DFC

General
- Designers: Jacques Stern, Serge Vaudenay, et al.
- First published: 1998
- Related to: COCONUT98

Cipher detail
- Key sizes: 128, 192, or 256 bits
- Block sizes: 128 bits
- Structure: Feistel network
- Rounds: 8

Best public cryptanalysis

= DFC (cipher) =

Block cipher

In cryptography, DFC (Decorrelated Fast Cipher) is a symmetric block cipher which was
created in 1998 by a group of researchers from École Normale Supérieure, CNRS, and France Télécom (including Jacques Stern and Serge Vaudenay) and submitted to the AES competition.

Like other AES candidates, DFC operates on blocks of 128 bits, using a key of 128, 192, or 256 bits. It uses an 8-round Feistel network. The round function uses a single 6×32-bit S-box, as well as an affine transformation mod 2^{64}+13. DFC can actually use a key of any size up to 256 bits; the key schedule uses another 4-round Feistel network to generate a 1024-bit "expanded key". The arbitrary constants, including all entries of the S-box, are derived using the binary expansion of e as a source of "nothing up my sleeve numbers".

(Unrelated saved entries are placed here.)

(** * ClawScope: search adapter, provider endpoints, log classifier, timeline

    A shallow embedding of the TypeScript sources of ClawScope
    (offline-sqlite-backend.ts, search.ts, frontend.ts, frontend-v2.ts,
    mcp-server.ts, activity-backend.ts), the properties its specification
    states about them, and further properties the code has.

    Conventions of the embedding.
    - A JavaScript string is the list of its UTF-16 code units, so that
      [length], [slice] and the regular expressions count what the runtime
      counts.
    - [undefined] / [null] fields are [None].
    - A thrown exception is the [Throw] case of [exn]; [try]/[catch] is a
      [match] on it.
    - What the runtime provides and the repository does not define
      ([JSON.parse], [JSON.stringify], [Date]) is the interface [JsRuntime];
      theorems hold for every implementation of it.  [Mini] is a small
      executable implementation used to run the handlers on concrete
      requests. *)

From Stdlib Require Import List ZArith NArith QArith Lia Bool String Ascii.
From Stdlib Require Import Permutation DecimalString.
Import ListNotations.
Open Scope Z_scope.
Open Scope list_scope.

Set Implicit Arguments.
Set Warnings "-register-all".

(* ================================================================== *)
(** * Part I.  The embedding                                           *)
(* ================================================================== *)

(** ** JavaScript strings *)

Module JsString.

Definition jsstring := list N.

(** A literal whose characters are ASCII. *)
Definition u16 (s : string) : jsstring :=
  map N_of_ascii (list_ascii_of_string s).

Fixpoint eqb (a b : jsstring) : bool :=
  match a, b with
  | [], [] => true
  | x :: a', y :: b' => N.eqb x y && eqb a' b'
  | _, _ => false
  end.
(** With nobody else at work: a live lock of another session on either
    path refuses the transfer. *)
Lemma locked_transfer_quiet w msg w' :
  locked_transfer h work source dest sid w = (Ok msg, w') →
  others w = [] →
  live_lock_of_another (lock_file w) (clock w) sid a ∨
  live_lock_of_another (lock_file w) (clock w) sid b →
  is_busy msg.
Proof.
  intros Hrun Hq Hlive. apply (locked_transfer_refusals _ _ _ Hrun).
  rewrite !(sync_quiet w Hq).
  assert (Hsync : ∀ locks, sync (set_lock_file locks w) = set_lock_file locks w).
  { intros locks. apply sync_quiet. exact Hq. }
  rewrite Hsync. simpl.
  set (r3 := _acquire_lock (clock w) sid a (lock_file w)).
  destruct r3.1 eqn:E3; [| auto].
  right. right. right.
  assert (Ha : ¬ held_by_another (purge (clock w) (lock_file w)) sid a).
  { apply held_by_other_false. unfold r3, _acquire_lock in E3.
    destruct (held_by_other _ sid a); [discriminate | reflexivity]. }
  destruct Hlive as [(l & Hl & Hne & Hlive) | (l & Hl & Hne & Hlive)].
  { exfalso. apply Ha. exists l. split; [| exact Hne].
    apply purge_lookup. auto. }
  assert (Hab : a ≠ b).
  { intros Heq. apply Ha. exists l. rewrite Heq. split; [| exact Hne].
    apply purge_lookup. auto. }
  unfold r3. rewrite (acquire_succeeds _ _ _ _ Ha). simpl.
  rewrite acquire_fails; [reflexivity |].
  exists l. split; [| exact Hne].
  apply purge_lookup. split; [| exact Hlive].
  rewrite lookup_insert_ne by exact Hab. apply purge_lookup. auto.
Qed.
Lemma locked_transfer_contract w :
  others_foreign sid w →
  let w3 := sync (sync (sync w)) in
  let r3 := _acquire_lock (clock w3) sid a (lock_file w3) in
  let w4 := sync (set_lock_file r3.2 w3) in
  let r4 := _acquire_lock (clock w4) sid b (lock_file w4) in
  ∃ msg w',
    try_except (locked_transfer h work source dest sid)
      [(is_Exception, error)] w = (Ok msg, w') ∧
    (∀ p, held_by (lock_file w') sid p → held_by (lock_file w) sid p) ∧
    ((is_busy msg ∧ trace w' = trace w) ∨
     (¬ is_busy msg ∧ trace w' = trace w ++ [ev] ∧
      ¬ held_by (lock_file w') sid a ∧ ¬ held_by (lock_file w') sid b)) ∧
    (truthy (_check_lock sid a (lock_file (sync w))) = true ∨
     truthy (_check_lock sid b (lock_file (sync (sync w)))) = true ∨
     r3.1 = false ∨ r4.1 = false →
     is_busy msg) ∧
    (others w = [] →
     live_lock_of_another (lock_file w) (clock w) sid a ∨
     live_lock_of_another (lock_file w) (clock w) sid b →
     is_busy msg).
Proof.
  intros Hf w3 r3 w4 r4.
  destruct (locked_transfer_outcome w Hf) as (msg & w' & Ht & Hown & Hout).
  exists msg, w'. split; [| split; [exact Hown | split; [| split]]].
  - apply try_except_ok, Ht.
  - destruct Hout as [Hbusy | (Htr & Ha & Hb & Hmsg)]; [left; exact Hbusy |].
    right. repeat split; try assumption.
    destruct Hmsg as [(w5 & Hw5) | (w5 & e & _ & ->)].
    + apply (Hres _ _ Hw5).
    + apply not_busy_error.
  - apply (locked_transfer_refusals w msg w' Ht).
  - apply (locked_transfer_quiet w msg w' Ht).
Qed.
(** * JSON prompt builder: template inference, field merge, validation report

    A shallow embedding of the three functions of [app.py] that make up the
    prompt-building pipeline,

      - [natural_to_template]   (rule based inference of a prompt template),
      - [merge_manual_fields]   (layering of override fields),
      - [validate_schema]       (report of schema violations),

    together with the pieces of the Python runtime they call: the [str]
    methods [strip], [lower], [split], [join] and [in], the searches of
    module [re] for the two patterns of the source, and
    [textwrap.shorten].

    Around them, the code that calls them: [openai_enrich], the form of
    manual overrides and the handler of the button of [app.py]
    ([manual_overrides], [generate], [generate_json_prompt]); and of
    [ai_podcast_app.py] the local summary ([summarize_text_local],
    [generate_summary]) and the choice of the video id of a YouTube
    address ([video_id]).

    Conventions.
      - A Python [str] is a [list ascii]: a character is a Unicode code
        point and the model covers the code points below 256, so that
        [len] is [length] and the multiplication sign has code 215.
      - A Python [dict] with string keys is a [gmap string value]; Python
        integers are [Z].
      - [datetime.utcnow().isoformat()] is an input ([utcnow]) of the
        inference.
      - [int] raises on more than 4300 digits, the limit an interpreter
        has by default from Python 3.11 on.  [natural_to_template] is the
        template of a call that returns; [natural_to_template_call] and
        [generate] carry the exception.
      - The merge is modelled twice: as a function on values, and in
        [Store] on a store of dictionary objects, where copying, writing
        and sharing are explicit; [StoreRefinement.merge_on_store]
        relates the two.

    The definitions come first, then their properties, then the claims
    C1 to C10, each with its theorem, then further properties X1 to X27
    of the same code. *)

From Stdlib Require Import ZArith List Ascii String Lia Bool.
From Stdlib Require Import Sorted.
From stdpp Require Import gmap strings list fin_maps.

Soon after DFC's publication, Ian Harvey raised the concern that reduction modulo a 65-bit number was beyond the native capabilities of most platforms, and that careful implementation would be required to protect against side-channel attacks, especially timing attacks. Although DFC was designed using Vaudenay's decorrelation theory to be provably secure against ordinary differential and linear cryptanalysis, in 1999 Lars Knudsen and Vincent Rijmen presented a differential chosen-ciphertext attack that breaks 6 rounds faster than exhaustive search.

In 2000, Vaudenay, et al. presented an updated version of the algorithm, called DFCv2. This variant allows for more choice in the cipher's parameters, and uses a modified key schedule to eliminate certain weak keys discovered by Don Coppersmith.